– Видишь ли, наш брак был гражданским. Война. Смерть. Было не до формальностей. – По мере того как говорила, мать словно бы приосанивалась, оживала.
Октя холодно перебила:
– Я спрашиваю, почему Иосифовна? – Но так и не дождавшись ответа, уточнила с едкой недоброй насмешкой, – в честь усатого?
Сама не могла понять, как вырвалось. Терпеть не могла этих разговоров. Твердо решила про себя обходить десятой дорогой жуткую пропасть. Просто жить своей маленькой жизнью и ни во что не впутываться. Слов «политика», «история» вообще не могла слышать, дрожь охватывала ее.
В мыслях всегда связывала эти слова с Ильей. Что с ним и как – не хотела знать. Словно отсекла напрочь. Только однажды встретила прежнюю сокурсницу. Та с любопытством, глядя ей прямо в глаза, начала говорить, что Илья исчез куда-то. Рассказывают, будто видели его где-то в провинции. Совсем стариком стал в свои неполные тридцать. Октя с ужасом смотрела, как шевелятся ярко накрашенные губы, как мелкий пузырек слюны осел в уголке рта, но не слышала ни слова. Точно под лед провалилась. Не прощаясь, повернулась и пошла. Шла мелким, семенящим, старушечьим шагом, словно боялась поскользнуться.
Через несколько лет она закончила свой библиотечный институт и взяла назначение в Литву. Почему в Литву – и сама не могла ответить. Быть может, просто захотелось уехать далеко-далеко, убежать от своей постылой, безрадостной судьбы.
К этому времени тетя Женя с дядей Петром давно перебрались на Обуховку в отдельную маленькую квартирку. Мать оставалась одна. Но Октю не задерживала ни на секунду:
– Все равно. Ты должна ехать туда, где нужнее всего.

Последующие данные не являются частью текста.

(** The texels covered: on block boundaries or up to the edge, and all those
    of the copied blocks. *)
Lemma covered_axis sb b edge x w nb :
  4 <= b <= 12 -> (forall s, sb = Some s -> 0 < s /\ 0 <= w /\ w + s <= 2 ^ 32) -> nb = ceil w (default 1 sb) -> 0 < nb ->
  dst_axis (Some (b, edge)) false x w nb ->
  let c := covered sb b w x edge in
  axis_ok b edge x c 0 /\ forall u, 0 <= u < edge -> x / b <= u / b < x / b + nb -> x <= u < x + c.
Proof.
  intros Hb Hs En Hn (Hx & Hm & He & Hfit & _). cbv zeta. apply Z.mod_divide in Hm as [k ->]; [|lia]. rewrite Z.div_mul in * by lia.
  pose proof (ceil_bounds edge b ltac:(lia)) as Hce.
  assert (Ew : match sb with Some s => u32 (div_up w s * b) | None => u32 (w * b) end = nb * b).
  { destruct sb as [s|]; cbn [default from_option id] in En.
    - destruct (Hs s eq_refl) as (? & ? & ?). rewrite div_up_ceil, <- En by lia. apply u32_id. unfold is_u32. nia.
    - unfold ceil in En. rewrite Z.div_1_r in En. replace w with nb by lia. apply u32_id. unfold is_u32. nia. }
  unfold covered. rewrite Ew, (u32_id (k * b + nb * b)) by (unfold is_u32; nia). rewrite (proj2 (Z.ltb_lt (k * b) edge)) by lia.
  unfold axis_ok. destruct (Z.ltb_spec edge (k * b + nb * b)).
  - split; [split_and!; try lia; apply Z.mod_mul; lia|]. intros u Hu [L _]. pose proof (Z.mul_div_le u b ltac:(lia)). nia.
  - split; [split_and!; try lia; [apply Z.mod_mul; lia|left; apply Z.mod_mul; lia]|].
    intros u Hu [L U]. pose proof (Z.mul_div_le u b ltac:(lia)). pose proof (Z.mul_succ_div_gt u b ltac:(lia)). nia.
Qed.

(** Within one class a texel keeps its place in its block. *)
Lemma texel_shift b edge sx dx w u : 4 <= b <= 12 -> axis_ok b edge sx w 0 -> dx mod b = 0 ->
  (u - dx + sx) / b = u / b - dx / b + sx / b /\ (u - dx + sx) mod b = u mod b.
Proof.
  intros Hb (_ & Hs & _) Hd. apply Z.mod_divide in Hs as [k ->], Hd as [j ->]; [|lia|lia].
  replace (u - j * b + k * b) with (u + (k - j) * b) by lia. rewrite Z.div_add, Z.mod_add, !Z.div_mul by lia. lia.
Qed.

(** ** The specification *)

Section Copy.
Context (dec : efmt -> list Z -> Z -> Z -> Z) (size layers : Z -> Z) (pred conditional : bool) (w : gworld).

(** The blocks of an image, by the application's handle. *)
Definition abs (s : store) (h : Z) : content :=
  match lookup_image w h with
  | Some ai => view ai s
  | None => fun '(m, l, x, y, i) => s_blk s (h, m, l, x, y, i)
  end.
Definition unit_w (h : Z) : Z := match lookup_image w h with Some ai => bw (ai_e ai) | None => 1 end.
Definition unit_h (h : Z) : Z := match lookup_image w h with Some ai => bh (ai_e ai) | None => 1 end.
Definition unit_size (h : Z) : Z := match lookup_image w h with Some ai => block_size (ai_format ai) | None => size h end.
Definition nlayers (h : Z) : Z := match lookup_image w h with Some ai => ai_layers ai | None => layers h end.

(** The region in blocks. *)
Definition block_region (src dst : Z) (r : image_copy) : image_copy :=
  mk_icopy (ic_smip r) (ic_sbase r) (ic_scount r) (ic_sx r / unit_w src) (ic_sy r / unit_h src)
    (ic_dmip r) (ic_dbase r) (ic_dcount r) (ic_dx r / unit_w dst) (ic_dy r / unit_h dst)
    (ceil (ic_w r) (unit_w src)) (ceil (ic_h r) (unit_h src)).

Definition spec_copy (src dst : Z) (f : Z -> content) (r : image_copy) : Z -> content :=
  let b := block_region src dst r in
  fun h '(m, l, x, y, i) =>
    if (h =? dst) && (m =? ic_dmip b) && in_dst (nlayers src) b l x y && (0 <=? i) && (i <? unit_size src)
    then f src (ic_smip b, l - ic_dbase b + ic_sbase b, x - ic_dx b + ic_sx b, y - ic_dy b + ic_sy b, i)
    else f h (m, l, x, y, i).

Definition copied_layers (src : Z) (r : image_copy) : Z :=
  if ic_scount r =? VK_REMAINING then nlayers src - ic_sbase r else ic_scount r.

(** Block size and edge of an emulated image. *)
Definition axis_x (h m : Z) : option (Z * Z) := (fun ai => (bw (ai_e ai), mip_w ai m)) <$> lookup_image w h.
Definition axis_y (h m : Z) : option (Z * Z) := (fun ai => (bh (ai_e ai), mip_h ai m)) <$> lookup_image w h.
Definition has_mip (h m : Z) : Prop := match lookup_image w h with Some ai => 0 <= m < ai_mips ai | None => True end.
Definition same_class (src dst : Z) : bool :=
  match lookup_image w src, lookup_image w dst with Some s, Some d => cls (ai_e s) =? cls (ai_e d) | _, _ => false end.

(** The valid usage of a copy between images (Vulkan specification). *)
Definition icopy_ok (src dst : Z) (r : image_copy) : Prop :=
  has_mip src (ic_smip r) /\ has_mip dst (ic_dmip r) /\
  src_axis (axis_x src (ic_smip r)) (ic_sx r) (ic_w r) /\ src_axis (axis_y src (ic_smip r)) (ic_sy r) (ic_h r) /\
  dst_axis (axis_x dst (ic_dmip r)) (same_class src dst) (ic_dx r) (ic_w r) (ceil (ic_w r) (unit_w src)) /\
  dst_axis (axis_y dst (ic_dmip r)) (same_class src dst) (ic_dy r) (ic_h r) (ceil (ic_h r) (unit_h src)) /\
  0 <= ic_sbase r /\ 0 < copied_layers src r /\ ic_sbase r + copied_layers src r <= nlayers src /\
  0 <= ic_dbase r /\ ic_dbase r + copied_layers src r <= nlayers dst /\
  (if ic_dcount r =? VK_REMAINING then nlayers dst - ic_dbase r else ic_dcount r) = copied_layers src r.

Context (K : gicd) `{!GicdLaws K} (I : ginv K w).
(** The ICD's images are what they were created as, and formats of one class
    decode alike. *)
Definition icd_all : Prop := forall k ai, g_images w !! k = Some ai -> icd_images size layers ai /\ layers k = ai_layers ai.
Definition dec_class : Prop := forall e e' bytes x y, cls e = cls e' -> dec e bytes x y = dec e' bytes x y.
Context (Himg : icd_all) (Hdec : dec_class).

Definition all_coherent (s : store) : Prop := forall k ai, g_images w !! k = Some ai -> coherent dec size ai s.

Abbreviation exec := (exec dec size layers pred).
Abbreviation run := (run dec size layers pred).
Abbreviation blocks src dst := (copy_blocks (lookup_image w src) (lookup_image w dst) src dst).

Lemma emu k ai : lookup_image w k = Some ai -> g_images w !! k = Some ai /\ efmt_get (ai_format ai) = Some (ai_e ai) /\ 4 <= bw (ai_e ai) <= 12 /\ 4 <= bh (ai_e ai) <= 12.
Proof.
  intros H. destruct (lookup_ok K w k ai I H) as [Hk Hok]. pose proof (io_fmt _ _ _ _ Hok) as Hf. destruct (fmt_facts _ _ Hf) as (_ & ? & ? & _). done.
Qed.

(** ** The block copy *)

Lemma src_quot b e x v : 4 <= b <= 12 -> src_axis (Some (b, e)) x v -> Z.quot x b = x / b /\ div_up v b = ceil v b.
Proof. intros Hb (H1 & _ & H3 & H4 & _ & H6 & _). split; [apply Z.quot_div_nonneg; lia|apply div_up_ceil; lia]. Qed.

Lemma copy_blocks_eq src dst r : icopy_ok src dst r -> exists b, blocks src dst r =
    CmdCopyImage (match lookup_image w src with Some a => block_of a (ic_smip r) | None => src end)
      (match lookup_image w dst with Some a => block_of a (ic_dmip r) | None => dst end) b /\
  let q := block_region src dst r in
  ic_smip b = (if lookup_image w src is Some _ then 0 else ic_smip r) /\ ic_dmip b = (if lookup_image w dst is Some _ then 0 else ic_dmip r) /\
  (forall n l x y, in_dst n b l x y = in_dst n q l x y) /\
  ic_sbase b = ic_sbase q /\ ic_dbase b = ic_dbase q /\ ic_sx b = ic_sx q /\ ic_sy b = ic_sy q /\ ic_dx b = ic_dx q /\ ic_dy b = ic_dy q.
Proof.
  intros (_ & _ & Sx & Sy & Dx & Dy & _). eexists. split; [reflexivity|]. cbv zeta. unfold block_region, unit_w, unit_h, axis_x, axis_y in *.
  assert (C1 : forall a, ceil a 1 = a) by (intros; unfold ceil; rewrite Z.div_1_r; lia).
  destruct (lookup_image w src) as [a|] eqn:Es, (lookup_image w dst) as [d|] eqn:Ed; cbn [fmap option_fmap option_map] in *.
  all: try (destruct (emu _ _ Es) as (_ & _ & ? & ?)); try (destruct (emu _ _ Ed) as (_ & _ & ? & ?)).
  all: try (apply src_quot in Sx as [? ?]; [|done]; apply src_quot in Sy as [? ?]; [|done]).
  all: try (assert (Z.quot (ic_dx r) (bw (ai_e d)) = ic_dx r / bw (ai_e d)) by (destruct Dx as (? & _); apply Z.quot_div_nonneg; lia)).
  all: try (assert (Z.quot (ic_dy r) (bh (ai_e d)) = ic_dy r / bh (ai_e d)) by (destruct Dy as (? & _); apply Z.quot_div_nonneg; lia)).
  all: rewrite ?C1, ?Z.div_1_r; unfold in_dst;
    cbn [ic_smip ic_sbase ic_scount ic_sx ic_sy ic_dmip ic_dbase ic_dcount ic_dx ic_dy ic_w ic_h]; split_and!; intros; congruence.
Qed.

Lemma block_in k ai m : g_images w !! k = Some ai -> 0 <= m < ai_mips ai -> block_of ai m ∈ ai_block ai.
Proof.
  intros Hk Hm. destruct (gv_image _ _ I k ai Hk) as [_ _ [_ Hlen] _ _]. unfold block_of.
  destruct (lookup_lt_is_Some_2 (ai_block ai) (Z.to_nat m)) as [h E]; [lia|]. rewrite E. cbn. by eapply list_elem_of_lookup_2.
Qed.

(** Which ICD image holds level [m] of an image. *)
Definition held_by (h m : Z) : Z * Z := match lookup_image w h with Some a => (block_of a m, 0) | None => (h, m) end.

Lemma held_by_eq h m dst dm : app_handle w h -> app_handle w dst -> has_mip h m -> has_mip dst dm ->
  ((held_by h m).1 =? (held_by dst dm).1) && ((held_by h m).2 =? (held_by dst dm).2) = (h =? dst) && (m =? dm).
Proof.
  intros Ah Ad Hh Hd. unfold held_by, has_mip in *.
  destruct (lookup_image w h) as [a|] eqn:Eh, (lookup_image w dst) as [d|] eqn:Ed; cbn [fst snd].
  - destruct (emu _ _ Eh) as (Gh & _), (emu _ _ Ed) as (Gd & _). rewrite Z.eqb_refl, andb_true_r. apply eq_bool_prop_intro.
    rewrite !Is_true_true, andb_true_iff, !Z.eqb_eq. split; [|intros [-> ->]; congruence]. intros E.
    assert (h = dst) as ->.
    { apply (parts_disjoint K w I h a dst d (block_of a m) Gh Gd); unfold parts_of; apply elem_of_cons; right; [|rewrite E]; by eapply block_in. }
    split; [done|]. replace d with a in * by congruence. by eapply (block_of_inj K w I dst a Gh).
  - destruct (emu _ _ Eh) as (Gh & _). rewrite (proj2 (Z.eqb_neq h dst)) by congruence. cbn [andb]. rewrite (proj2 (Z.eqb_neq (block_of a m) dst)); [done|].
    intros E. apply (Ad _ _ Gh). rewrite <- E. by eapply block_in.
  - destruct (emu _ _ Ed) as (Gd & _). rewrite (proj2 (Z.eqb_neq h dst)) by congruence. cbn [andb]. rewrite (proj2 (Z.eqb_neq h (block_of d dm))); [done|].
    intros E. apply (Ah _ _ Gd). rewrite E. by eapply block_in.
  - done.
Qed.

Lemma abs_at s h m l x y i : abs s h (m, l, x, y, i) = s_blk s ((held_by h m).1, (held_by h m).2, l, x, y, i).
Proof. unfold abs, held_by. by destruct (lookup_image w h). Qed.

Lemma src_facts src m : has_mip src m -> layers (held_by src m).1 = nlayers src /\ size (held_by src m).1 = unit_size src.
Proof.
  intros Hm. unfold held_by, nlayers, unit_size, has_mip in *.
  destruct (lookup_image w src) as [a|] eqn:E; [|done]. destruct (emu _ _ E) as (G & F & _). cbn [fst].
  destruct (Himg _ _ G) as [Hi _]. destruct (Hi _ Hm) as [-> ->]. destruct (fmt_facts _ _ F) as [-> _]. done.
Qed.

Lemma copy_step src dst r s h m l x y i : app_handle w h -> app_handle w dst -> icopy_ok src dst r -> has_mip h m ->
  abs (exec (blocks src dst r) s) h (m, l, x, y, i) = spec_copy src dst (abs s) r h (m, l, x, y, i).
Proof.
  intros Ah Ad Hr Hm. pose proof Hr as (Hs & Hd & _). destruct (src_facts src (ic_smip r) Hs) as [El Ez].
  destruct (copy_blocks_eq src dst r Hr) as (b & Eb & Es & Ed & Ei & E1 & E2 & E3 & E4 & E5 & E6). rewrite Eb.
  assert (Hsrc : held_by src (ic_smip r) = (match lookup_image w src with Some a => block_of a (ic_smip r) | None => src end, ic_smip b))
    by (unfold held_by; rewrite Es; by destruct (lookup_image w src)).
  assert (Hdst : held_by dst (ic_dmip r) = (match lookup_image w dst with Some a => block_of a (ic_dmip r) | None => dst end, ic_dmip b))
    by (unfold held_by; rewrite Ed; by destruct (lookup_image w dst)).
  pose proof (held_by_eq h m dst (ic_dmip r) Ah Ad Hm Hd) as Hq. rewrite Hdst in Hq. cbn [fst snd] in Hq. rewrite Hsrc in El, Ez. cbn [fst] in El, Ez.
  rewrite abs_at. cbn [AstcCopy.exec s_blk]. rewrite Hq, El, Ez, Ei. unfold spec_copy. rewrite !abs_at. cbv zeta.
  change (ic_dmip (block_region src dst r)) with (ic_dmip r). change (ic_smip (block_region src dst r)) with (ic_smip r).
  rewrite Hsrc, E1, E2, E3, E4, E5, E6. done.
Qed.

(** The copies of a command in order. *)
Definition spec_copies (src dst : Z) (rs : list image_copy) (f : Z -> content) : Z -> content := foldl (spec_copy src dst) f rs.

Lemma spec_copy_ext src dst r (f g : Z -> content) h m l x y i : has_mip src (ic_smip r) ->
  (forall m l x y i, has_mip src m -> f src (m, l, x, y, i) = g src (m, l, x, y, i)) -> f h (m, l, x, y, i) = g h (m, l, x, y, i) ->
  spec_copy src dst f r h (m, l, x, y, i) = spec_copy src dst g r h (m, l, x, y, i).
Proof. intros Hs Es Eh. unfold spec_copy. case_match; [by apply Es|done]. Qed.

Октя еле заметно усмехнулась. Хотела было сказать, что могла остаться здесь. Предлагали, даже настаивали. Но промолчала. Ни к чему лишние разговоры.
– И куда же? – Деланно бодрым тоном поинтересовалась мать.
– В Литву, – сухо ответила Октя.
– Надо же! – Мать непритворно обрадовалась.
Оживилась. – А ведь я там была, дважды. Первый раз осенью тридцать девятого, а потом летом в сорок четвертом. И мой старый сослуживец там осел.
– Кто это? – Вяло поинтересовалась тетя Женя. Она, в отличие от матери, предстоящий отъезд Окти переживала тяжело, с болью, с бабьими причитаниями.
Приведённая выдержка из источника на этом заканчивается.